Problem statement —
The count of lines below that include the string "embedding" is the whole answer.

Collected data
(** * Productivity-Agent: scoring, scheduling, evaluation and reflection

    A shallow embedding of the Python sources

      - [src/utils/helpers.py]            ([calculate_priority_score],
                                           [format_duration])
      - [src/agents/collector_agent.py]   ([CollectorAgent])
      - [src/agents/priority_agent.py]    ([PriorityAgent])
      - [src/agents/planner_agent.py]     ([PlannerAgent])
      - [src/evaluation/plan_evaluator.py] ([PlanEvaluator])
      - [src/agents/reminder_agent.py]    ([ReminderAgent])
      - [src/memory/memory_bank.py]       ([MemoryBank])
      - [src/agents/reflection_agent.py]  ([ReflectionAgent])
      - [src/agents/orchestrator.py]      ([AgentOrchestrator])

    followed by the properties the specification states about them and by
    further properties of the code.

    Conventions of the embedding.
      - A Python [int] is a [Z].  The priority score is a [float] of
        CPython, an IEEE binary64 number, with its rounding after every
        operation: the ranking decides on equalities of scores, and
        [2.6 + 0.2] is not the float [2.8].  The completion rate of the
        reflection is a float as well: [round((c / p) * 100, 1)] rounds the
        binary64 product, which is not always the rounding of the exact
        rate.  The evaluator's scores are small whole numbers, on which
        float arithmetic is exact, and are rationals [Q].
      - A task is a string-keyed dict.  It is a record of optional fields: a
        field that [dict.get] may find missing is an [option]; [deadline]
        has three states because [CollectorAgent._normalize] stores an
        explicit [None] while the plain-text path leaves the key out.  The
        values have the types of the specification's data model.  A task of
        a JSON input is a dict of JSON values of any type, which
        [_normalize] copies as they are; the agents after the collector are
        stated on the dicts that have a reading in the data model.
      - An exception is a value: functions that can raise return a [result].
        The three tools of [src/tools/habit_analyzer.py], which the
        reflection calls on the stored history, are parameters that return
        or raise.
      - Logging, tracing, metrics and wall-clock stamps are left out. *)

From Stdlib Require Import ZArith QArith Qround Qabs Qpower Lqa Lia.
From Stdlib Require Import Bool List String Ascii.
From Stdlib Require Import Permutation Sorted DecimalString SpecFloat.
From Stdlib Require DecimalZ DecimalPos.
Import ListNotations.

Local Open Scope string_scope.
Local Open Scope list_scope.
Local Open Scope Z_scope.

(** ** Python values and control *)

Module Py.

Inductive exn : Type :=
| KeyError
| TypeError
| ZeroDivisionError
| OverflowError.

Inductive result (A : Type) : Type :=
| Ok (a : A)
| Raise (e : exn).
Arguments Ok {A} a.
Arguments Raise {A} e.

Definition bind {A B : Type} (c : result A) (k : A -> result B) : result B :=
  match c with
  | Ok a => k a
  | Raise e => Raise e
  end.

(** [d[k]] on a key that may be missing. *)
Definition subscript {A : Type} (field : option A) : result A :=
  match field with
  | Some a => Ok a
  | None => Raise KeyError
  end.

(** [d.get(k, default)]. *)
Definition get {A : Type} (field : option A) (default : A) : A :=
  match field with
  | Some a => a
  | None => default
  end.

(** [[f(x) for x in l]] where [f] may raise: the first exception wins. *)
Fixpoint traverse {A B : Type} (f : A -> result B) (l : list A)
  : result (list B) :=
  match l with
  | [] => Ok []
  | x :: l' =>
      bind (f x) (fun y => bind (traverse f l') (fun ys => Ok (y :: ys)))
  end.

Definition len {A : Type} (l : list A) : Z := Z.of_nat (List.length l).

(** [sum(...)] over integers. *)
Definition sum (l : list Z) : Z := fold_left Z.add l 0.

Definition Qlt_bool (x y : Q) : bool := negb (Qle_bool y x).

(** Nearest integer, ties to the even one. *)
Definition round_half_even (x : Q) : Z :=
  let f := Qfloor x in
  match (x - inject_Z f ?= 1 # 2)%Q with
  | Lt => f
  | Gt => f + 1
  | Eq => if Z.even f then f else f + 1
  end.

(** [x] rounded to [ndigits] decimals, half to even. *)
Definition round (x : Q) (ndigits : nat) : Q :=
  let scale := inject_Z (10 ^ Z.of_nat ndigits) in
  (inject_Z (round_half_even (x * scale)) / scale)%Q.

(** [str(n)] on a non-negative or negative integer. *)
Definition str_int (n : Z) : string :=
  NilZero.string_of_int (Z.to_int n).

(** [f"{x:.1f}"] of a float whose exact value is [x]. *)
Definition format_1f (x : Q) : string :=
  let tenths := round_half_even (Qabs x * 10) in
  let body :=
    (str_int (tenths / 10) ++ "." ++ str_int (tenths mod 10))%string in
  if Qlt_bool x 0 then ("-" ++ body)%string else body.

(** [" ".join(parts)]. *)
Fixpoint join_space (parts : list string) : string :=
  match parts with
  | [] => ""
  | [p] => p
  | p :: rest => (p ++ " " ++ join_space rest)%string
  end.

(** [x in l] for strings. *)
Definition in_str (x : string) (l : list string) : bool :=
  existsb (String.eqb x) l.

(** [x in l] where both the element and the members may be [None]. *)
Definition opt_str_eqb (a b : option string) : bool :=
  match a, b with
  | None, None => true
  | Some x, Some y => String.eqb x y
  | _, _ => false
  end.

Definition in_opt_str (x : option string) (l : list (option string)) : bool :=
  existsb (opt_str_eqb x) l.

(** [sorted(l, key=key, reverse=reverse)] for keys that [<] orders.
    CPython's list sort is stable, and with [reverse=True] elements with
    equal keys still keep their original order.  A stable sort has one
    possible result, so insertion stands for it. *)
Section Sorted.
Context {A K : Type} (lt : K -> K -> bool) (key : A -> K).

(** [x] stood before every element of [l] in the input. *)
Fixpoint insert (reverse : bool) (x : A) (l : list A) : list A :=
  match l with
  | [] => [x]
  | y :: l' =>
      let y_first :=
        if reverse then lt (key x) (key y) else lt (key y) (key x) in
      if y_first then y :: insert reverse x l' else x :: l
  end.

Definition sorted (reverse : bool) (l : list A) : list A :=
  fold_right (insert reverse) [] l.
End Sorted.

(** [enumerate(l)]. *)
Fixpoint enumerate_from {A : Type} (start : Z) (l : list A) : list (Z * A) :=
  match l with
  | [] => []
  | x :: l' => (start, x) :: enumerate_from (start + 1) l'
  end.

Response to the exercise —
2